Hive Five: Our Daily Listicle of Musical Musings
For years, Chicago mash-up duo the Hood Internet have been on the forefront of musical fusion by pitching together vocals and instrumentals in bizarre pairings such as Drake and Beach House (“Walk in the Park Is Over”), Dizzee Rascal and Cyndi Lauper (“Girls Just Wanna Fix Up”), and the Clipse and Cat Power (“I Don’t Blame You For Shinin’ And Grindin’”). Here, the Hood Internet’s Aaron Brink offers up five premium tips for making your own mash-up masterpiece. Let the party begin:
1. Match the Key
This is the most important thing to get right if you are using a vocal with a melody. Nothing gives mash-ups a bad name like a vocal track dropped over an instrumental that is in a whole other key.

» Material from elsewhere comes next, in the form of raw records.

(** X2.  For a field that is not overridden, a read that returns the
    declared value adds no diagnostic, whatever the expected-mismatches
    record holds: only the read is logged. *)
Theorem matching_read_is_silent
  (f : Field) (w : World) (p : StaticJsonRpcProvider) (folder : string)
  (data : TokenData.t) (em : ExpectedMismatches.t) (chain : string)
  (token : Token.t) (s : State) :
  overridden f token = false ->
  field_read_matches f w (calls s) p (Token.address token) data = true ->
  check_field f w p folder data em chain token s =
    Normal tt (after_call s (field_call f p (Token.address token))).
Proof.
  intros Hov Hm. destruct f as [|[|]]; simpl in *.
  - unfold check_decimals.
    destruct (overrides_decimals token); [discriminate|].
    unfold try_catch, bind, rpc.
    destruct (rpc_decimals w (calls s) p (Token.address token));
      [|discriminate].
    rewrite Hm. reflexivity.
  - unfold check_symbol.
    destruct (overrides_symbol token); [discriminate|].
    unfold try_catch, bind, rpc.
    destruct (rpc_symbol w (calls s) p (Token.address token));
      [|discriminate].
    rewrite Hm. reflexivity.
  - unfold check_name.
    destruct (overrides_name token); [discriminate|].
    unfold try_catch, bind, rpc.
    destruct (rpc_name w (calls s) p (Token.address token));
      [|discriminate].
    rewrite Hm. reflexivity.
Qed.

If I’m thinking of using a track, I’ll figure out what key it’s in by playing along on guitar, make a note of it, and then drop it in an iTunes folder so I can see what will work together just by looking at it.
2. Use What You Like
If everyone making mash-ups chose two really popular songs and mixed them together there would be no variety. Have a sound that’s specific to your tastes and there are sure to be others who are into it too — unless you have really horrible taste in music, in which case you can make mash-ups for your own enjoyment.
3. Listen With an Ear for Mixing
When you listen to music, be on the lookout for something you can use in a mix. We often get asked about where we get the instrumentals for tracks we make. Usually there are no instrumentals, so you have to keep an ear out for songs that have instrumental sections you can cut up.
4. Get Creative About Cutting Up Tracks
When you are sampling a song to make the backing track, it can be tempting to just find one part and loop it. The problem is, that can make for some boring mixes that will lose peoples’ interest after 30 seconds. Try adding extra instrumentation, using effects, and layering different parts.
5. Have a Sense of Humor!
Your mash-ups are not redefining music or changing the world. You are not making the next Nevermind, The Chronic, or OK Computer. They are supposed to be fun and they can often be funny too. Have some perspective and don’t take your music too seriously.
The Hood Internet’s new album FEAT is out October 2 and features vocal contributions from A.C. Newman, Class Actress, Zambi, the Rosebuds and more.